L’automne est là : tout me tombe dessus !
L’automne est là : tout me tombe dessus !
Les noisettes, les noix, ça fait toc sur le crâne. Les pommes, ça fait mal, mais ça peut provoquer un éclair de génie parfois, en tombant sur le bon côté de la tête. Les figues, ça s’écrase. Bientôt les châtaignes, ça pique.Les feuilles, plus tard, après les fruits. C’est léger, c’est beau, un bouquet de feuilles de toutes les nuances d’un soleil couchant.
Les feuilles des cahiers, c’est la rentrée, les feuilles d’agenda qui se remplissent aussi de choses qui semblent tomber du ciel.Les listes qui s’égarent et qui tombent des tables, et j’oublie ainsi de nourrir le cochon d’Inde ou de laver les couettes, le mot est tombé sous l’armoire, le post-it s’est décollé du frigo.
Les listes de courses tombées devant les caisses des magasins, j’aime bien essayer de les lire de haut. Est-ce que la personne négligente l’a jetée après usage, ne pensant pas, ou juste une seconde avec une pointe de culpabilité, à l’homme ou la femme en charge du ménage qui devra la ramasser ? Ou est-elle tombée de son sac ? Elle oubliera alors de prendre la lessive, ou le fromage râpé, ou l’équerre magique que son fils lui réclame depuis une semaine.
Il y a les listes qui tombent des plus hautes branches des institutions, les papiers à remplir ABSOLUMENT sous peine des foudres de l’école, des impôts, de la sécu, de tous ces êtres collectifs qui récoltent des feuilles, feuilles vite mortes, oubliées dans une armoire aux archives où elles ne pourront pas se composter en un humus noir et nourricier. Elles se dessécheront en ne servant à rien, peut-être pour les plus chanceuses à faire le nid de quelques souris.
L’automne est là dans toute sa plénitude. C’est un bon moment pour penser à l’abondance et à la pénurie, à ceux qui ont tout et ceux qui n’ont rien, et à tous les autres. C’est un bon moment pour penser à la récolte et à la transmission en regardant l’abondance des fruits. C’est un bon moment pour méditer devant l’arbre qui donne sans compter, sans réfléchir, sans contrôler. Lui sait qu’il va renaître au Printemps, que la dormance qui l’attend en hiver lui est essentielle. Nous, nous ne le savons pas, ou nous l’avons oublié.
Mais nous ne sommes pas des arbres. Ni même des animaux qui hibernent.
L’automne est là et finie l’insouciance. L’obscurité qui croît chaque jour depuis le solstice d’été se fait maintenant plus visible. Un point d’équilibre, une porte, un passage ont été franchis.

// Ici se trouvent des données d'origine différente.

(* ===== verification/Ulib.v ===== *)
(** * The user library (ulib.c, printf.c)

    Strings are as in the kernel's string.c: the bytes from the pointer to the end of
    the object, [None] for an access past it.  Output is the list of characters given
    to putc. *)
From S2P Require Import Prelude CString.

(** ** ulib.c *)

Fixpoint strcpy (s t : list Z) : option (list Z) :=
  match s, t with
  | _ :: s, c :: t => if c =? 0 then Some (0 :: s) else cons c <$> strcpy s t
  | _, _ => None
  end.

Fixpoint strcmp (p q : list Z) : option Z :=
  match p, q with
  | a :: p, b :: q => if negb (a =? 0) && (a =? b) then strcmp p q else Some (u8 a - u8 b)
  | _, _ => None
  end.

(** The index of the first [c], [None] inside when there is none. *)
Fixpoint strchr (s : list Z) (c : Z) : option (option nat) :=
  match s with
  | [] => None
  | x :: s => if x =? 0 then Some None else if x =? c then Some (Some O) else (λ o : option nat, S <$> o) <$> strchr s c
  end.

(** gets, given the bytes that read(0, &c, 1) will deliver: the buffer and the bytes
    left.  [i] bytes have been stored. *)
Fixpoint gets_loop (buf : list Z) (max i : nat) (inp : list Z) : option (list Z * list Z) :=
  match inp with
  | c :: inp' =>
      if Nat.ltb (i + 1) max then
        if Nat.ltb i (length buf) then
          let buf' := <[i := c]> buf in
          if (c =? 10) || (c =? 13) then
            if Nat.ltb (i + 1) (length buf) then Some (<[(i + 1)%nat := 0]> buf', inp') else None
          else gets_loop buf' max (i + 1) inp'
        else None
      else if Nat.ltb i (length buf) then Some (<[i := 0]> buf, inp) else None
  | [] => if Nat.ltb i (length buf) then Some (<[i := 0]> buf, []) else None
  end.

Definition user_gets (buf : list Z) (max : nat) (inp : list Z) : option (list Z * list Z) :=
  gets_loop buf max 0 inp.

Fixpoint atoi_loop (s : list Z) (n : Z) : option Z :=
  match s with
  | [] => None
  | c :: s => if (48 <=? c) && (c <=? 57) then atoi_loop s (s32 (n * 10 + c - 48)) else Some n
  end.
Definition atoi (s : list Z) : option Z := atoi_loop s 0.

(** ** printf.c *)

(** [digits[d]] *)
Definition digit (d : Z) : Z := if d <? 10 then 48 + d else 65 + (d - 10).

(** The [do] loop of printint with [room] bytes left in [buf]; the characters come out
    last one first. *)
Fixpoint digits_loop (room : nat) (x base : Z) (acc : list Z) : option (list Z) :=
  match room with
  | O => None
  | S room =>
      let acc := digit (x `mod` base) :: acc in
      let x := x `div` base in
      if x =? 0 then Some acc else digits_loop room x base acc
  end.

Definition printint (xx base : Z) (sgn : bool) : option (list Z) :=
  let neg := sgn && (xx <? 0) in
  let x := if neg then u32 (- xx) else u32 xx in
  ds ← digits_loop 16 x base [];
  if neg then if Nat.ltb (length ds) 16 then Some (45 :: ds) else None else Some ds.

(** An argument of printf: a word, or a pointer to a string. *)
Inductive arg :=
  | AInt (z : Z)
  | AStr (s : option (list Z)).

Definition null_str : list Z := [40; 110; 117; 108; 108; 41].

(** The loop of printf: [pct] is [state == '%']. *)
Fixpoint printf (fmt : list Z) (args : list arg) (pct : bool) : option (list Z) :=
  match fmt with
  | [] => Some []
  | c :: fmt =>
      if negb pct then
        if c =? 37 then printf fmt args true else cons c <$> printf fmt args false
      else if c =? 100 then
        match args with
        | AInt z :: args => ds ← printint z 10 true; app ds <$> printf fmt args false
        | _ => None
        end
      else if (c =? 120) || (c =? 112) then
        match args with
        | AInt z :: args => ds ← printint z 16 false; app ds <$> printf fmt args false
        | _ => None
        end
      else if c =? 115 then
        match args with
        | AStr o :: args => app (default null_str o) <$> printf fmt args false
        | _ => None
        end
      else if c =? 99 then
        match args with
        | AInt z :: args => cons (u8 z) <$> printf fmt args false
        | _ => None
        end
      else if c =? 37 then cons c <$> printf fmt args false
      else (λ r, 37 :: c :: r) <$> printf fmt args false
  end.

(** ** Comparison *)

Lemma strcmp_cstr p q sp sq :
  cstr p = Some sp → cstr q = Some sq → chars sp → chars sq →
  ∃ r, strcmp p q = Some r ∧ (r = 0 ↔ sp = sq).
Proof.
  revert q sp sq. induction p as [|a p IH]; intros [|b q] sp sq Hp Hq Hcp Hcq; try done.
  simpl in *. destruct (Z.eqb_spec a 0) as [->|Ha].
  - injection Hp as <-. destruct (Z.eqb_spec b 0) as [->|Hb]; simpl.
    + injection Hq as <-. by exists 0.
    + apply fmap_Some in Hq as (sq' & _ & ->). apply list.Forall_cons in Hcq as [Hb' _].
      eexists. split; [done|]. unfold u8. rewrite (Z.mod_small b) by lia. rewrite Z.mod_0_l by lia. split; [lia|done].
  - apply fmap_Some in Hp as (sp' & Hp & ->). apply list.Forall_cons in Hcp as [Ha' Hcp]. simpl.
    destruct (Z.eqb_spec a b) as [<-|Hab].
    + rewrite (proj2 (Z.eqb_neq a 0)) in Hq by done. apply fmap_Some in Hq as (sq' & Hq & ->).
      apply list.Forall_cons in Hcq as [_ Hcq]. destruct (IH q sp' sq') as (r & Hr & Hiff); [done..|].
      exists r. split; [done|]. rewrite Hiff. split; [by intros ->|by intros [= ->]].
    + eexists. split; [done|]. destruct (Z.eqb_spec b 0) as [->|Hb].
      * injection Hq as <-. unfold u8. rewrite (Z.mod_small a), Z.mod_0_l by lia. split; [lia|done].
      * apply fmap_Some in Hq as (sq' & _ & ->). apply list.Forall_cons in Hcq as [Hb' _].
        unfold u8. rewrite !Z.mod_small by lia. split; [lia|]. by intros [= ? _].
Qed.

Lemma strchr_find s c t :
  cstr s = Some t → c ≠ 0 → strchr s c = Some (find_index (λ x, x =? c) t).
Proof.
  revert t. induction s as [|x s IH]; intros t Hs Hc; [done|]. simpl in *. destruct (x =? 0) eqn:E.
  - by injection Hs as <-.
  - apply fmap_Some in Hs as (t' & Ht & ->). simpl. destruct (x =? c); [done|]. by rewrite (IH t').
Qed.

Lemma strcpy_cstr s t u :
  cstr t = Some u → (length u < length s)%nat → strcpy s t = Some (u ++ 0 :: drop (S (length u)) s).
Proof.
  revert s u. induction t as [|c t IH]; intros s u Ht Hl; [done|]. simpl in Ht.
  destruct s as [|x s]; [simpl in Hl; lia|]. simpl. destruct (c =? 0).
  - by injection Ht as <-.
  - apply fmap_Some in Ht as (u' & Hu & ->). simpl in Hl. rewrite (IH s u') by (done || lia). done.
Qed.

(** ** Numbers *)

(** The value of a string of digits in [base]. *)
Definition digit_val (c : Z) : Z := if c <=? 57 then c - 48 else c - 65 + 10.
Definition eval_digits (base : Z) (ds : list Z) (n : Z) : Z := foldl (λ n c, n * base + digit_val c) n ds.

Lemma digit_val_digit d : 0 ≤ d < 16 → digit_val (digit d) = d.
Proof. intros Hd. unfold digit_val, digit. destruct (Z.ltb_spec d 10), (Z.leb_spec (48 + d) 57), (Z.leb_spec (65 + (d - 10)) 57); lia. Qed.

(** The digits of [x] before those of [acc]: [room] bytes are enough for [x < base^room]. *)
Lemma digits_loop_spec room x base acc :
  2 ≤ base ≤ 16 → 0 ≤ x < base ^ Z.of_nat room →
  (0 < room)%nat →
  ∃ ds, digits_loop room x base acc = Some (ds ++ acc) ∧ eval_digits base ds 0 = x ∧ ds ≠ [] ∧
    (∀ k, (0 < k)%nat → x < base ^ Z.of_nat k → (length ds ≤ k)%nat) ∧ (x ≠ 0 → head ds ≠ Some 48) ∧
    Forall (λ c, ∃ d, 0 ≤ d < base ∧ c = digit d) ds.
Proof.
  intros Hb. revert x acc. induction room as [|room IH]; intros x acc Hx Hr; [lia|]. cbn [digits_loop].
  assert (0 ≤ x `mod` base < base) as Hm by (apply Z.mod_pos_bound; lia).
  assert (0 ≤ x `div` base) as Hd by (apply Z.div_pos; lia).
  pose proof (Z.div_mod x base ltac:(lia)) as Hdm. destruct (Z.eqb_spec (x `div` base) 0) as [E|E].
  - exists [digit (x `mod` base)]. split_and!; [done| |done|intros k Hk _; simpl; lia| |].
    + unfold eval_digits. simpl. rewrite digit_val_digit by lia. lia.
    + intros Hx0. simpl. unfold digit. destruct (Z.ltb_spec (x `mod` base) 10); intros [= ?]; lia.
    + apply list.Forall_singleton. by exists (x `mod` base).
  - destruct (IH (x `div` base) (digit (x `mod` base) :: acc)) as (ds & Hds & Hev & Hne & Hlen & Hh & HF).
    { split; [done|]. apply Z.div_lt_upper_bound; [lia|]. rewrite Nat2Z.inj_succ, Z.pow_succ_r in Hx by lia. lia. }
    { destruct room; [|lia]. change (Z.of_nat 1) with 1 in Hx. rewrite Z.pow_1_r in Hx.
      rewrite Z.div_small in E by lia. done. }
    exists (ds ++ [digit (x `mod` base)]). split_and!.
    + by rewrite Hds, <-app_assoc.
    + unfold eval_digits in *. rewrite foldl_app, Hev. simpl. rewrite digit_val_digit by lia. lia.
    + by destruct ds.
    + intros [|k] Hk Hxk; [lia|]. rewrite length_app. simpl. rewrite Nat2Z.inj_succ, Z.pow_succ_r in Hxk by lia.
      assert (x `div` base < base ^ Z.of_nat k) by (apply Z.div_lt_upper_bound; lia).
      assert (k ≠ 0)%nat by (intros ->; change (base ^ Z.of_nat 0) with 1 in *; lia).
      specialize (Hlen k ltac:(lia) ltac:(done)). lia.
    + intros _. destruct ds as [|d ds]; [done|]. simpl in *. by apply Hh.
    + apply Forall_app. split; [done|]. apply list.Forall_singleton. by exists (x `mod` base).
Qed.

Lemma atoi_digits ds n rest :
  Forall (λ c, ∃ d, 0 ≤ d < 10 ∧ c = digit d) ds → 0 ≤ n → eval_digits 10 ds n < 2 ^ 31 →
  (∀ c, head rest = Some c → c < 48 ∨ 57 < c) → rest ≠ [] →
  atoi_loop (ds ++ rest) n = Some (eval_digits 10 ds n).
Proof.
  intros HF. revert n. induction HF as [|c ds (d & Hd & ->) HF IH]; intros n Hn Hv Hh Hr.
  - destruct rest as [|c rest]; [done|]. simpl. specialize (Hh c eq_refl).
    destruct (Z.leb_spec 48 c), (Z.leb_spec c 57); simpl; lia || done.
  - cbn [app atoi_loop eval_digits foldl] in *. fold (eval_digits 10 ds (n * 10 + digit_val (digit d))) in *.
    rewrite digit_val_digit in * by lia.
    assert (digit d = 48 + d) as -> by (unfold digit; destruct (Z.ltb_spec d 10); lia).
    rewrite (proj2 (Z.leb_le 48 _)), (proj2 (Z.leb_le _ 57)) by lia. cbn [andb]. cbv iota.
    assert (n * 10 + d ≤ eval_digits 10 ds (n * 10 + d)) as Hle.
    { clear -HF Hn Hd. assert (0 ≤ n * 10 + d) as H0 by lia. revert H0. generalize (n * 10 + d). induction HF as [|c ds (d' & Hd' & ->) _ IH]; intros m H0; [done|].
      cbn [eval_digits foldl]. fold (eval_digits 10 ds (m * 10 + digit_val (digit d'))). rewrite digit_val_digit by lia.
      etransitivity; [|apply IH]; lia. }
    replace (n * 10 + (48 + d) - 48) with (n * 10 + d) by lia. rewrite s32_small by lia.
    apply IH; [lia|done|done|done].
Qed.

Lemma atoi_printint x rest :
  0 ≤ x < 2 ^ 31 → (∀ c, head rest = Some c → c < 48 ∨ 57 < c) → rest ≠ [] →
  ∃ ds, printint x 10 true = Some ds ∧ atoi (ds ++ rest) = Some x ∧ (length ds ≤ 10)%nat ∧
    (x ≠ 0 → head ds ≠ Some 48).
Proof.
  intros Hx Hh Hr. unfold printint. rewrite (proj2 (Z.ltb_ge x 0)) by lia. cbn [andb]. cbv iota. rewrite u32_small by lia.
  destruct (digits_loop_spec 16 x 10 []) as (ds & Hds & Hev & Hne & Hlen & Hh0 & HF); [lia| |lia|].
  { change (10 ^ Z.of_nat 16) with 10000000000000000. lia. }
  rewrite app_nil_r in Hds. exists ds. rewrite Hds. split_and!; [done| | |done].
  - unfold atoi. by rewrite atoi_digits, Hev by (done || lia).
  - apply Hlen; [lia|]. change (10 ^ Z.of_nat 10) with 10000000000. lia.
Qed.

(** Printint and atoi are inverse on the non-negative integers, and printint never
    overruns its buffer of 16 characters. *)
Theorem printint_atoi x rest :
  0 ≤ x < 2 ^ 31 → (∀ c, head rest = Some c → c < 48 ∨ 57 < c) → rest ≠ [] →
  ∃ ds, printint x 10 true = Some ds ∧ atoi (ds ++ rest) = Some x ∧ (length ds ≤ 10)%nat ∧
    (x ≠ 0 → head ds ≠ Some 48).
Proof. apply atoi_printint. Qed.

Lemma printint_dec z :
  - 2 ^ 31 ≤ z < 2 ^ 31 →
  ∃ o, printint z 10 true = Some o ∧
    if decide (z < 0) then ∃ ds, o = 45 :: ds ∧ eval_digits 10 ds 0 = - z else eval_digits 10 o 0 = z.
Proof.
  intros Hz. unfold printint. cbn [andb].
  destruct (digits_loop_spec 16 (Z.abs z) 10 []) as (ds & Hds & Hev & _ & Hlen & _); [lia| |lia|].
  { change (10 ^ Z.of_nat 16) with 10000000000000000. lia. }
  assert (length ds ≤ 10)%nat as Hl by (apply Hlen; [lia|change (10 ^ Z.of_nat 10) with 10000000000; lia]).
  rewrite app_nil_r in Hds. destruct (Z.ltb_spec z 0).
  - rewrite u32_small by lia. rewrite (Z.abs_neq z) in * by lia. rewrite Hds. cbn [mbind option_bind].
    rewrite (proj2 (Nat.ltb_lt _ _)) by lia. eexists. split; [done|]. rewrite decide_True by done. eauto.
  - rewrite u32_small by lia. rewrite (Z.abs_eq z) in * by lia. rewrite Hds. eexists. split; [done|].
    by rewrite decide_False by lia.
Qed.

Lemma printint_hex z : ∃ o, printint z 16 false = Some o ∧ eval_digits 16 o 0 = u32 z.
Proof.
  unfold printint. cbn [andb]. assert (0 ≤ u32 z < 2 ^ 32) by (apply Z.mod_pos_bound; lia).
  destruct (digits_loop_spec 16 (u32 z) 16 []) as (ds & Hds & Hev & _); [lia| |lia|].
  { change (16 ^ Z.of_nat 16) with (2 ^ 64). lia. }
  rewrite app_nil_r in Hds. rewrite Hds. simpl. eauto.
Qed.

(** ** Formats *)

(** A piece of a format and the argument it takes. *)
Inductive piece :=
  | Text (s : list Z)
  | Dec (z : Z)
  | Hex (z : Z)
  | Str (s : option (list Z))
  | Chr (c : Z)
  | Percent.

Definition fmt_of (p : piece) : list Z :=
  match p with
  | Text s => s
  | Dec _ => [37; 100]
  | Hex _ => [37; 120]
  | Str _ => [37; 115]
  | Chr _ => [37; 99]
  | Percent => [37; 37]
  end.
Definition args_of (p : piece) : list arg :=
  match p with
  | Text _ | Percent => []
  | Dec z | Hex z | Chr z => [AInt z]
  | Str s => [AStr s]
  end.

(** What a piece should print. *)
Definition rendered (p : piece) (o : list Z) : Prop :=
  match p with
  | Text s => o = s
  | Dec z => if decide (z < 0) then ∃ ds, o = 45 :: ds ∧ eval_digits 10 ds 0 = - z else eval_digits 10 o 0 = z
  | Hex z => eval_digits 16 o 0 = u32 z
  | Str s => o = default null_str s
  | Chr c => o = [u8 c]
  | Percent => o = [37]
  end.
Definition piece_ok (p : piece) : Prop :=
  match p with Text s => 37 ∉ s | Dec z => - 2 ^ 31 ≤ z < 2 ^ 31 | _ => True end.

Lemma printf_text s fmt args o :
  37 ∉ s → printf fmt args false = Some o → printf (s ++ fmt) args false = Some (s ++ o).
Proof.
  intros Hs Ho. induction s as [|c s IH]; [done|]. apply not_elem_of_cons in Hs as [? Hs]. simpl.
  rewrite (proj2 (Z.eqb_neq c 37)) by congruence. by rewrite IH.
Qed.

(** Printf prints the pieces of its format in order: the text between the
    conversions as it is, an integer in decimal or hexadecimal, a string, a character. *)
Theorem printf_renders ps :
  Forall piece_ok ps →
  ∃ os, Forall2 rendered ps os ∧ printf (concat (fmt_of <$> ps)) (concat (args_of <$> ps)) false = Some (concat os).
Proof.
  induction 1 as [|p ps Hp _ (os & Hos & IH)]; [by exists []|].
  assert (∃ o, rendered p o ∧ printf (fmt_of p ++ concat (fmt_of <$> ps)) (args_of p ++ concat (args_of <$> ps)) false =
    Some (o ++ concat os)) as (o & Ho & Hrun); [|exists (o :: os); split; [by constructor|done]].
  destruct p as [s|z|z|s|c|]; simpl in Hp.
  - exists s. split; [done|]. by apply printf_text.
  - destruct (printint_dec z Hp) as (o & Ho & Hr). exists o. split; [done|]. cbn [fmt_of args_of app printf negb].
    change (37 =? 37) with true. cbv iota. change (100 =? 100) with true. cbv iota. by rewrite Ho, IH.
  - destruct (printint_hex z) as (o & Ho & Hr). exists o. split; [done|]. cbn [fmt_of args_of app printf negb].
    change (37 =? 37) with true. change (120 =? 100) with false. change (120 =? 120) with true. cbn [orb]. cbv iota.
    by rewrite Ho, IH.
  - exists (default null_str s). split; [done|]. simpl. by rewrite IH.
  - exists [u8 c]. split; [done|]. simpl. by rewrite IH.
  - exists [37]. split; [done|]. simpl. by rewrite IH.
Qed.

C’est un bon moment pour réfléchir à la perte, en regardant tomber les fruits, en se demandant jusqu’où on va les suivre, dans quelle nuit, dans quel devenir, dans quelle alchimie possible ? Confitures, tartes juteuses, tagines succulents ? Ou dévorés par les insectes ?
C’est un bon moment pour réfléchir à la chute aussi, en regardant tomber les feuilles. Ou la pluie.
S’écraser, tomber dans le vide, rebondir, se relever, la chute est un grand thème. Depuis la première chute dans le ventre de la mère, jusqu’à la dernière qui me pousse hors du monde sensible.
Alors, à l’automne, me vient un vertige : m’accrocher aux branches ou laisser tomber ?
Comprendre la dormance:
La dormance est un terme qui regroupe toutes les formes de vie ralenties nous dit le dictionnaire. Cela réduit l'activité métabolique et aide ainsi l’organisme à conserver de l’énergie. Il s’agit d’une stratégie de minimisation des risques mise en place chez une vaste gamme de d’êtres vivants. La dormance tend à être étroitement associée aux conditions environnementales.
L’hiver le plus long ? Une graine de lotus sacré a germé au bout de 1300 ans de dormance (https://fr.wikipedia.org/wiki/Dormance).
Entrer en dormance pour éviter la faim, la soif et le froid de l’hiver. Entrer en dormance pour fuir la maladie, la vieillesse et la mort, ces trois sages qui ont aidé le Bouddha à connaître l’illumination. Souhaiter la dormance à ces autres nous qui vivent dans le mauvais hiver permanent de la guerre, de la famine, de la tyrannie. Entrer en dormance en espérant germer de nouveau dans un monde apaisé.